[Provided material]

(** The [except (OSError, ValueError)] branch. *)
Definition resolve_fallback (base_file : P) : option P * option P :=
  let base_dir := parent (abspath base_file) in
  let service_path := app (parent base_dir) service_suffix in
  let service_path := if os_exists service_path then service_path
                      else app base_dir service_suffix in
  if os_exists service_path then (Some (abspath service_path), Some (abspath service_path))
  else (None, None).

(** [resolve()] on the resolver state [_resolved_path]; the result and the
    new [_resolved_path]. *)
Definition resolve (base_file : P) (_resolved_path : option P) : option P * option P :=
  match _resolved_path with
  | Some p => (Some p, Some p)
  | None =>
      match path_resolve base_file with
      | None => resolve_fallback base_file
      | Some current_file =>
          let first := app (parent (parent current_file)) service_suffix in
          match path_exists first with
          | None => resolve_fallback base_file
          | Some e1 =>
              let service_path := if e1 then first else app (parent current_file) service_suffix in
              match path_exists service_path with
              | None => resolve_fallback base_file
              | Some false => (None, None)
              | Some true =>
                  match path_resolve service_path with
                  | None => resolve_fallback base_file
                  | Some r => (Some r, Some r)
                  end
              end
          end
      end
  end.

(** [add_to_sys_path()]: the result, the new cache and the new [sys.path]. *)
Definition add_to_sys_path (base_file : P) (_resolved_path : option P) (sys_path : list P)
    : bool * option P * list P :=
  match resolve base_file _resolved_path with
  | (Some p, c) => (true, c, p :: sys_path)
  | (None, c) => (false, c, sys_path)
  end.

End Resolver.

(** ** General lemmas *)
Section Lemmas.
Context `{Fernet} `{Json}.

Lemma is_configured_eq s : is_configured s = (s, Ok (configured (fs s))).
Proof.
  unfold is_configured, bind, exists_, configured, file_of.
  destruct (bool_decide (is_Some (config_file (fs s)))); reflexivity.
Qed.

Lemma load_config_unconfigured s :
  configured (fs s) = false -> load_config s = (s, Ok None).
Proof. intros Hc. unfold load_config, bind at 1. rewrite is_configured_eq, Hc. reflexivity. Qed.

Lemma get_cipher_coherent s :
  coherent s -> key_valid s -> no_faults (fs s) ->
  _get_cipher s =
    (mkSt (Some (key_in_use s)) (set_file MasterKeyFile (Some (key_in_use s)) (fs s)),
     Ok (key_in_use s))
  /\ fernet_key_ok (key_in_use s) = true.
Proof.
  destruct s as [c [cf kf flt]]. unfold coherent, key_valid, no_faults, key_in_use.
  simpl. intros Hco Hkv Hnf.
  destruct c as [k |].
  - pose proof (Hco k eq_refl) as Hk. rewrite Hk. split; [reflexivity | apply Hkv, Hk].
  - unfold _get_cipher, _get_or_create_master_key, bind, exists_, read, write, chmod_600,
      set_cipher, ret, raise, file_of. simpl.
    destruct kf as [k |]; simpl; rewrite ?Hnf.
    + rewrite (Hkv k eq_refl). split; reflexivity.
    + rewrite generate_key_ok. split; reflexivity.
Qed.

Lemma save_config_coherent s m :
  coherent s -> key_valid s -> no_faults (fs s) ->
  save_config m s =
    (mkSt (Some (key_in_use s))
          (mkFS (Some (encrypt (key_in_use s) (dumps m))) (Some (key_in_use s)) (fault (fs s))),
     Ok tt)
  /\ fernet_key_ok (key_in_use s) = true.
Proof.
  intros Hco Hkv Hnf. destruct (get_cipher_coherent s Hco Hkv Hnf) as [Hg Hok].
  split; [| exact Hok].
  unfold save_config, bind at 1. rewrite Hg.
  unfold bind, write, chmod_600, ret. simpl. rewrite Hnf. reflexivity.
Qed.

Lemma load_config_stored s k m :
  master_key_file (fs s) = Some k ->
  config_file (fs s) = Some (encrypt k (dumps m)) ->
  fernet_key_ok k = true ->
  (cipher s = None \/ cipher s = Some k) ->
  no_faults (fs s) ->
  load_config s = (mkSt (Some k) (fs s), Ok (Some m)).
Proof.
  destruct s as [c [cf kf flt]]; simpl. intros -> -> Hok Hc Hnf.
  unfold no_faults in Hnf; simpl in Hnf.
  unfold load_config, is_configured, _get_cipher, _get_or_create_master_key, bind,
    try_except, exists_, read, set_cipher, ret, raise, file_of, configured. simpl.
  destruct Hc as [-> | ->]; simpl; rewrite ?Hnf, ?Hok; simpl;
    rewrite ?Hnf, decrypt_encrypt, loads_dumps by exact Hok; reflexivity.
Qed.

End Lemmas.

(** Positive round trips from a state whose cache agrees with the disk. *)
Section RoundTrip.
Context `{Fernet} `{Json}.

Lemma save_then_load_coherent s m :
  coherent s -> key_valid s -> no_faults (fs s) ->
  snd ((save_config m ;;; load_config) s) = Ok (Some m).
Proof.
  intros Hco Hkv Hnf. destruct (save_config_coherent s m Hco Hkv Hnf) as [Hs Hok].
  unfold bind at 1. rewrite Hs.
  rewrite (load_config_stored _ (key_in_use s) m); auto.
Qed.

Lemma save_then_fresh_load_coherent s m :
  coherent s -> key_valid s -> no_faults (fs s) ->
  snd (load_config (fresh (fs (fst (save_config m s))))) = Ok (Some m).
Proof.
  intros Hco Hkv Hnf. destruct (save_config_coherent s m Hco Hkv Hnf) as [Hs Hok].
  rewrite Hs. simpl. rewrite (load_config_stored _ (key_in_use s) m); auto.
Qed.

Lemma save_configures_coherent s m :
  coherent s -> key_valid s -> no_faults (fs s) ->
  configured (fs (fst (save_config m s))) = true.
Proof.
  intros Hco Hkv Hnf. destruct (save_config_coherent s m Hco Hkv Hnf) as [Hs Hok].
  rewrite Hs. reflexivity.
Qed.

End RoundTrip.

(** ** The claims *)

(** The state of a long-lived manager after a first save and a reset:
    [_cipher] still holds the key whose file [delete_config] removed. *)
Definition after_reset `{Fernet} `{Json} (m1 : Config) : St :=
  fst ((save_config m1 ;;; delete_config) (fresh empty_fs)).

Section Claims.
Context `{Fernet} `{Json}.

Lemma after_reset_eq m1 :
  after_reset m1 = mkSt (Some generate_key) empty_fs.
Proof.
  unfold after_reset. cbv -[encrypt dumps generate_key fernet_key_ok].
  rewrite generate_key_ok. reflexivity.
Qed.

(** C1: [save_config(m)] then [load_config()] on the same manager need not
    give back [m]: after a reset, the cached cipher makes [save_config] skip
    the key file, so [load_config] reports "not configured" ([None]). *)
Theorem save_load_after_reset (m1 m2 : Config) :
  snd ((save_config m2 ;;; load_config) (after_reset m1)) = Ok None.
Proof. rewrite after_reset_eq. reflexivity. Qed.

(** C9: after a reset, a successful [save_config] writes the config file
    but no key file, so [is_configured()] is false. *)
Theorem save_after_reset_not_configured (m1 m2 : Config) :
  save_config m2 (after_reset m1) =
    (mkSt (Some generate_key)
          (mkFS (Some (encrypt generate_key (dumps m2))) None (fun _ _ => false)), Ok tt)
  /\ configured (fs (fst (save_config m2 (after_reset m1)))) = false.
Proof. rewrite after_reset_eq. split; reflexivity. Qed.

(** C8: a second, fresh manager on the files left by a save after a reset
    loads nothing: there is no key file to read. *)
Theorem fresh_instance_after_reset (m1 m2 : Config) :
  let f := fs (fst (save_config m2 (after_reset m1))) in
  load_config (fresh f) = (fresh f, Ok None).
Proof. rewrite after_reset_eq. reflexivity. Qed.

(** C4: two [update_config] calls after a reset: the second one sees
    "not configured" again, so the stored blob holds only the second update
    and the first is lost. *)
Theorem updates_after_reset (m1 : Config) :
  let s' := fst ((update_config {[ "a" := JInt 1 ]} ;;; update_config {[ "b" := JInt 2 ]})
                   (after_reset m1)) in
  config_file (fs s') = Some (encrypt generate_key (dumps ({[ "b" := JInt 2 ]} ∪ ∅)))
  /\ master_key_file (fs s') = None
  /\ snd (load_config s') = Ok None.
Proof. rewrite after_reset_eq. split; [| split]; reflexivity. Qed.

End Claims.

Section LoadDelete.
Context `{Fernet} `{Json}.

[Problem] Only the lines from the first line of the records through the line containing "configured (fs s) = false" should be repeated, exactly as they appear.

[Result below]
(** The [except (OSError, ValueError)] branch. *)
Definition resolve_fallback (base_file : P) : option P * option P :=
  let base_dir := parent (abspath base_file) in
  let service_path := app (parent base_dir) service_suffix in
  let service_path := if os_exists service_path then service_path
                      else app base_dir service_suffix in
  if os_exists service_path then (Some (abspath service_path), Some (abspath service_path))
  else (None, None).

(** [resolve()] on the resolver state [_resolved_path]; the result and the
    new [_resolved_path]. *)
Definition resolve (base_file : P) (_resolved_path : option P) : option P * option P :=
  match _resolved_path with
  | Some p => (Some p, Some p)
  | None =>
      match path_resolve base_file with
      | None => resolve_fallback base_file
      | Some current_file =>
          let first := app (parent (parent current_file)) service_suffix in
          match path_exists first with
          | None => resolve_fallback base_file
          | Some e1 =>
              let service_path := if e1 then first else app (parent current_file) service_suffix in
              match path_exists service_path with
              | None => resolve_fallback base_file
              | Some false => (None, None)
              | Some true =>
                  match path_resolve service_path with
                  | None => resolve_fallback base_file
                  | Some r => (Some r, Some r)
                  end
              end
          end
      end
  end.

(** [add_to_sys_path()]: the result, the new cache and the new [sys.path]. *)
Definition add_to_sys_path (base_file : P) (_resolved_path : option P) (sys_path : list P)
    : bool * option P * list P :=
  match resolve base_file _resolved_path with
  | (Some p, c) => (true, c, p :: sys_path)
  | (None, c) => (false, c, sys_path)
  end.

End Resolver.

(** ** General lemmas *)
Section Lemmas.
Context `{Fernet} `{Json}.

Lemma is_configured_eq s : is_configured s = (s, Ok (configured (fs s))).
Proof.
  unfold is_configured, bind, exists_, configured, file_of.
  destruct (bool_decide (is_Some (config_file (fs s)))); reflexivity.
Qed.

Lemma load_config_unconfigured s :
  configured (fs s) = false -> load_config s = (s, Ok None).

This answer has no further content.